Solve in prolog resulting in false?

Question

I have tried using a code similar to this link:

Solving a textual logic puzzle in Prolog - Find birthday and month

The problem I'm trying to solve is this(Telephone Conversations). http://www.cis.upenn.edu/~matuszek/cis554-2012/Assignments/prolog-01-logic-puzzle.html

My code:

dated(Date):-
member(Date,[1928,1929,1932,1935]).
exchanged(Exchange):-
member(Exchange,[al,be,pe,sl]).

solve(X):-
X=[[gertie,Exchange1,Date1],
   [herbert,Exchange2,Date2],
   [miriam,Exchange3,Date3],
   [wallace,Exchange4,Date4]],

exchanged(Exchange1), exchanged(Exchange2), exchanged(Exchange3), exchanged(Exchange4),
Exchange1 \== Exchange2, Exchange1 \== Exchange3, Exchange1 \== Exchange4,
Exchange2 \== Exchange1, Exchange2 \== Exchange3, Exchange2 \== Exchange4,
Exchange3 \== Exchange1, Exchange3 \== Exchange2, Exchange3 \== Exchange4,
Exchange4 \== Exchange1, Exchange4 \== Exchange2, Exchange4 \== Exchange3,

dated(Date1), dated(Date2), dated(Date3), dated(Date4),
Date1 \== Date2, Date1 \== Date3, Date1 \== Date4,
Date2 \== Date1, Date2 \== Date3, Date2 \== Date4,
Date3 \== Date1, Date3 \== Date2, Date3 \== Date4,
Date4 \== Date1, Date4 \== Date2, Date4 \== Date3,

%Herbet's first exchange wasn't for BE
Exchange2 \== be,

%The Person whose first exchange was SL wasn't Getie or Herbert
Exchange1 \== sl,
Exchange2 \== sl,

%The person whose first exchange was BE didn't get the phone in 1935
member([_,be, \+1935], X),

%The person who got the first phone in 1932 didn't have an exchange for AL or BE
member([_, \+al, 1932], X),
member([_, \+be, 1932],X),

%The person who got the first phone in 1928 had an exchange for PE
member([_,pe,1929], X),

%Wallace first exchange was AL
Exchange4 == al.

My problem is this:

?- solve(X).
 false.

Answer 1

Instead of

exchanged(Exchange1), exchanged(Exchange2), exchanged(Exchange3), exchanged(Exchange4),
Exchange1 \== Exchange2, Exchange1 \== Exchange3, Exchange1 \== Exchange4,
Exchange2 \== Exchange1, Exchange2 \== Exchange3, Exchange2 \== Exchange4,
Exchange3 \== Exchange1, Exchange3 \== Exchange2, Exchange3 \== Exchange4,
Exchange4 \== Exchange1, Exchange4 \== Exchange2, Exchange4 \== Exchange3,

dated(Date1), dated(Date2), dated(Date3), dated(Date4),
Date1 \== Date2, Date1 \== Date3, Date1 \== Date4,
Date2 \== Date1, Date2 \== Date3, Date2 \== Date4,
Date3 \== Date1, Date3 \== Date2, Date3 \== Date4,
Date4 \== Date1, Date4 \== Date2, Date4 \== Date3,

you can write

permutation([al,be,pe,sl], [Exchange1, Exchange2, Exchange3, Exchange4]),
permutation([1928,1929,1932,1935], [Date1, Date2, Date3, Date4]),

Answer 2

So your problem is, your solve predicate doesn't find any solutions. This means, one of the prerequisites for finding a solution fails for all possible paths in the solution tree.

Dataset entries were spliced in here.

Lemma put_git_source uuid suffix env l s from :
  addressed env → ready env → service_of env l = Some s → settled_config from → is_git from.(sc_source) = true →
  ∃ env', put_sealed uuid env {| row_lineage := l; row_at := AtSetting SetSource |}
            (PlainCell (CellValue (ServiceSource_json from.(sc_source)))) = Ok env'
    ∧ put_at suffix l (AtSetting SetSource) (PlainCell (setting_look from suffix SetSource)) env env'
    ∧ sealed_place env' suffix l (AtSetting SetBranch)
      = PlainCell (setting_look (if is_git s.(svc_config).(sc_source) then s.(svc_config) else from) suffix SetBranch).
Proof.
  intros Hok Hr Hs Hf Hgit. exists (update_service env l (with_source_of from s)).
  assert (∀ x, svc_lineage_id (with_source_of from s x) = svc_lineage_id x
    ∧ svc_id (with_source_of from s x) = svc_id x ∧ svc_slug (with_source_of from s x) = svc_slug x) as Hkeep.
  { intros x. unfold with_source_of. case_decide; by subst. }
  assert (with_source_of from s s = with_config s
    (set_source (keep_branch s.(svc_config).(sc_source) from.(sc_source)) s.(svc_config))) as Hsame.
  { unfold with_source_of. by rewrite decide_True. }
  split_and!.
  - unfold put_sealed, put_into. cbn [row_at row_lineage to_redacted]. rewrite Hs. cbn [result_bind].
    assert (put_setting s SetSource (ServiceSource_json from.(sc_source)) = Some (with_source_of from s s)) as ->.
    { rewrite Hsame. unfold put_setting, put_config, ServiceSource_json.
      assert (source_fields (svc_id s) (ServiceSource_fields (sc_source from))
              = Some (ServiceSource_fields (sc_source from))) as ->.
      { by destruct (sc_source from). }
      cbn [mbind option_bind]. fold (ServiceSource_json (sc_source from)).
      rewrite read_source by apply Hf. done. }
    cbn [ok_or result_bind]. f_equal. rewrite Hsame. unfold with_source_of.
    rewrite <-(update_service_const env l s) by done. done.
  - eapply put_service; [done|done|done|done| | |].
    + rewrite Hsame. intros []. by split.
    + intros x [Hc Hv]. unfold with_source_of. case_decide; [subst|by split].
      split; [|done]. by apply source_of_settled.
    + intros at' Hp Hne. rewrite Hsame, with_config_sealed.
      destruct at' as [| | | |setting'| |]; try done. case_decide as Heq; simplify_eq.
      * f_equal. apply setting_look_json. simpl. by destruct (sc_source from), (sc_source (svc_config s)).
      * cbn [service_sealed service_look]. f_equal. apply setting_look_json. by destruct setting'; try done; exfalso; auto.
  - unfold sealed_place. rewrite service_of_update by (intros x; apply Hkeep).
    rewrite decide_True, Hs by done. simpl. rewrite Hsame. cbn [svc_config with_config].
    f_equal. apply setting_look_json. simpl.
    destruct (sc_source from) eqn:Hfs; try done;
      destruct (sc_source (svc_config s)) eqn:Hsrc; simpl; by rewrite ?Hsrc, ?Hfs.
Qed.
End Back.

(** ** A document without one of its nodes *)

Section Without.
Context `{ConfigCrates, JsonFloat}.
Implicit Types (env : SavedEnvironmentIntent).

Lemma service_of_without env l l' :
  service_of (without_node env l) l' = if decide (l = l') then None else service_of env l'.
Proof. apply (find_filter_out svc_lineage_id). Qed.

Lemma volume_of_without env l l' :
  volume_of (without_node env l) l' = if decide (l = l') then None else volume_of env l'.
Proof. apply (find_filter_out vol_resource_lineage_id). Qed.

Lemma lineages_without env l :
  lineages (without_node env l) = List.filter (λ x, negb (String.eqb x l)) (lineages env).
Proof.
  unfold lineages. simpl. rewrite List.filter_app. f_equal.
  - induction (env_services env) as [|s ss IH]; simpl; [done|]. destruct (String.eqb _ _); simpl; by rewrite IH.
  - induction (env_volumes env) as [|s ss IH]; simpl; [done|]. destruct (String.eqb _ _); simpl; by rewrite IH.
Qed.
(* ===== verification/VariableTemplate.v ===== *)
(** * The text of a variable

    [parse_variable_template] of [ployz-core/src/config/variables.rs],
    [render_variable_parts] of [config/environment_compile.rs], and what the Store does
    with them ([ployz-store/src/variables.rs]): reading the text a caller sets, storing
    it, and showing it again.

    Text is UTF-8 held as bytes. The loop of the parser pushes one character at a time;
    here one byte at a time, which is the same because no byte of a longer character is
    a dollar sign. [parse_loop] takes the number of rounds it may make; a round consumes
    text, so its length is enough ([parse_returns]). *)

From S2P Require Import Prelude BTree Strings RuntimeOutcome Config.
From Stdlib Require Import Ascii.

Open Scope string_scope.
Open Scope nat_scope.
Open Scope list_scope.

(** ** Tokens *)

Definition is_alphabetic (b : N) : bool := is_ascii_lowercase b || is_ascii_uppercase b.

Definition is_ident (extra : ascii) (b : N) : bool :=
  is_ascii_alphanumeric b || is_byte "_" b || is_byte extra b.

(** [text.split_at(end)] at the first character that is none of the identifier's. *)
Fixpoint identifier (extra : ascii) (text : string) : string * string :=
  match text with
  | EmptyString => ("", "")
  | String c rest =>
      if is_ident extra (byte_of c)
      then let '(run, after) := identifier extra rest in (String c run, after)
      else ("", text)
  end.

(** [s.starts_with(|c| ..)]. *)
Definition starts_with_byte (p : N → bool) (s : string) : bool :=
  match first_byte s with Some b => p b | None => false end.

Definition valid_key (key : string) : bool :=
  starts_with_byte (λ b, is_alphabetic b || is_byte "_" b) key
  && negb (bytes_any (is_byte "-") key).

Definition template_token (text : string) : option (option string * string * string) :=
  let body := trim_start text in
  let '(first, after) := identifier "-" body in
  '(owner, key, after) ←
    match strip_prefix "." after with
    | Some after =>
        if starts_with_byte is_ascii_alphanumeric first
        then let '(key, after) := identifier "_" after in Some (Some first, key, after)
        else None
    | None => Some (None, first, after)
    end;
  after ← strip_prefix "}}" (trim_start after);
  if valid_key key then Some (owner, key, after) else None.

(** ** Parsing *)

Record ParsedTemplate : Type := {
  pt_parts : list ValuePart;
  pt_unresolved : list string;
  pt_unterminated : bool
}.

(** [if !pending.is_empty() { parts.push(Text(take(pending))) }]. *)
Definition flush (parts : list ValuePart) (pending : string) : list ValuePart :=
  if str_is_empty pending then parts else parts ++ [PartText pending].

Definition contains_close (text : string) : bool :=
  match split_once "}}" text with Some _ => true | None => false end.
(** C17: Without the sealing key, what is resolved of an Environment depends on no sealed
    value: two documents that differ only in their ciphertexts give the same environments,
    or the same refusal. *)
Theorem resolve_without_key_private environment_id depth a b :
  redact_environment_intent a = redact_environment_intent b →
  compile_environment_intent environment_id a ≫= resolve_environment no_key depth
  = compile_environment_intent environment_id b ≫= resolve_environment no_key depth.
Proof.
  assert (Hred : ∀ intent, compile_environment_intent environment_id intent ≫= resolve_environment no_key depth
    = compile_environment_intent environment_id (redact_environment_intent intent) ≫= resolve_environment no_key depth).
  { intros intent. rewrite compile_redact. destruct (compile_environment_intent environment_id intent); [|done].
    simpl. symmetry. apply resolve_redact. }
  intros Heq. by rewrite (Hred a), (Hred b), Heq.
Qed.
End WithoutKey.

(** ** A concrete Environment *)

Module SampleCompile.
Definition sealed (text : string) : EncryptedSecretValue :=
  {| sealed_version := 1; sealed_iv := "iv"; sealed_tag := "tag"; sealed_ciphertext := text |}.

Definition variable (last key : string) (value : SavedVariableValue) : SavedVariableIntent :=
  {| var_id := SampleConfig.id last; var_key := key; var_description := None; var_exported := false;
     var_value_fingerprint := "f"; var_value := value |}.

Did you actually try to search which one it is? Surely not, otherwise you would have noticed that this:

member([_,be,\+1935],X)

always fails. Why? What is \+/1? "\+ :Goal is true if Goal cannot be proven". In other words, you cannot use \+ for matching. Instead, you could write:

\+ member([_,be,1935),X).

So with all the corrections:

?- solve(X).
X = [[gertie, be, 1928], [herbert, pe, 1929], [miriam, sl, 1932], [wallace, al, 1935]] ;
false.

Assuming that the rest of the program is correct.

It is really bad to use stackoverflow as an alternative to debugging your code.